_Problem_. Print the listing below from its opening line through the line holding "assert (H2 : shr_m", both ends included.

• • • • • • •

Lemma shr_fexp_normal m e l k :
  0 <= k -> 2 ^ (23 + k) <= m < 2 ^ (24 + k) -> -149 <= e + k ->
  exists mrs,
    shr_fexp prec emax m e l = (mrs, e + k) /\ 2 ^ 23 <= shr_m mrs < 2 ^ 24.
Proof.
  intros Hk Hm He. unfold shr_fexp.
  rewrite (Zdigits2_unique m (24 + k)) by
    (try lia; replace (24 + k - 1) with (23 + k) by lia; exact Hm).
  replace (fexp prec emax (24 + k + e) - e) with k
    by (unfold fexp, emin, prec, emax; lia).
  assert (H0 : shr_m (shr_record_of_loc m l) = m)
    by (destruct l as [|[| |]]; reflexivity).
  unfold shr. destruct k as [|q|q]; [| |lia].
  - eexists. split; [rewrite Z.add_0_r; reflexivity|].
    rewrite H0. rewrite !Z.add_0_r in Hm. exact Hm.
  - eexists. split; [reflexivity|].
    assert (Hpos : 0 < 2 ^ Z.pos q) by (apply Z.pow_pos_nonneg; lia).
    rewrite iter_pos_shr_1_m by (rewrite H0; lia).
    rewrite H0. rewrite !Z.pow_add_r in Hm by lia. split.
    + apply Z.div_le_lower_bound; lia.
    + apply Z.div_lt_upper_bound; lia.
Qed.

Lemma binary_round_aux_normal sx mx ex lx k :
  0 <= k -> 2 ^ (23 + k) <= mx < 2 ^ (24 + k) ->
  -149 <= ex + k -> ex + k + 1 <= 104 ->
  normal (binary_round_aux prec emax sx mx ex lx) (ex + k) (ex + k + 1).
Proof.
  intros Hk Hm Hlo Hhi. unfold binary_round_aux.
  destruct (shr_fexp_normal mx ex lx k Hk Hm Hlo) as (mrs1 & -> & H1).
  set (m2 := round_nearest_even (shr_m mrs1) (loc_of_shr_record mrs1)).
  assert (H2 : shr_m mrs1 <= m2 <= shr_m mrs1 + 1).
  { subst m2. unfold round_nearest_even.
    destruct (loc_of_shr_record mrs1) as [|[| |]]; try lia.
    destruct (Z.even (shr_m mrs1)); lia. }
  assert (Hk2 : exists k2, 0 <= k2 <= 1 /\ 2 ^ (23 + k2) <= m2 < 2 ^ (24 + k2)).
  { change (2 ^ 23) with 8388608 in H1. change (2 ^ 24) with 16777216 in H1.
    destruct (Z.ltb_spec m2 16777216).
    - exists 0. simpl. lia.
    - exists 1. simpl. lia. }
  destruct Hk2 as (k2 & Hk2 & Hm2).
  destruct (shr_fexp_normal m2 (ex + k) loc_Exact k2 ltac:(lia) Hm2 ltac:(lia))
    as (mrs2 & -> & H3).
  change (2 ^ 23) with 8388608 in H3. change (2 ^ 24) with 16777216 in H3.
  destruct (shr_m mrs2) as [|p|p] eqn:Ep; try lia.
  replace (ex + k + k2 <=? emax - prec) with true
    by (symmetry; apply Z.leb_le; unfold emax, prec; lia).
  simpl. split; [|lia].
  apply digits2_pos_unique; [reflexivity|]. simpl. lia.
Qed.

• • • • • • •

_Task answer_.
Lemma shr_fexp_normal m e l k :
  0 <= k -> 2 ^ (23 + k) <= m < 2 ^ (24 + k) -> -149 <= e + k ->
  exists mrs,
    shr_fexp prec emax m e l = (mrs, e + k) /\ 2 ^ 23 <= shr_m mrs < 2 ^ 24.
Proof.
  intros Hk Hm He. unfold shr_fexp.
  rewrite (Zdigits2_unique m (24 + k)) by
    (try lia; replace (24 + k - 1) with (23 + k) by lia; exact Hm).
  replace (fexp prec emax (24 + k + e) - e) with k
    by (unfold fexp, emin, prec, emax; lia).
  assert (H0 : shr_m (shr_record_of_loc m l) = m)
    by (destruct l as [|[| |]]; reflexivity).
  unfold shr. destruct k as [|q|q]; [| |lia].
  - eexists. split; [rewrite Z.add_0_r; reflexivity|].
    rewrite H0. rewrite !Z.add_0_r in Hm. exact Hm.
  - eexists. split; [reflexivity|].
    assert (Hpos : 0 < 2 ^ Z.pos q) by (apply Z.pow_pos_nonneg; lia).
    rewrite iter_pos_shr_1_m by (rewrite H0; lia).
    rewrite H0. rewrite !Z.pow_add_r in Hm by lia. split.
    + apply Z.div_le_lower_bound; lia.
    + apply Z.div_lt_upper_bound; lia.
Qed.

Lemma binary_round_aux_normal sx mx ex lx k :
  0 <= k -> 2 ^ (23 + k) <= mx < 2 ^ (24 + k) ->
  -149 <= ex + k -> ex + k + 1 <= 104 ->
  normal (binary_round_aux prec emax sx mx ex lx) (ex + k) (ex + k + 1).
Proof.
  intros Hk Hm Hlo Hhi. unfold binary_round_aux.
  destruct (shr_fexp_normal mx ex lx k Hk Hm Hlo) as (mrs1 & -> & H1).
  set (m2 := round_nearest_even (shr_m mrs1) (loc_of_shr_record mrs1)).
  assert (H2 : shr_m mrs1 <= m2 <= shr_m mrs1 + 1).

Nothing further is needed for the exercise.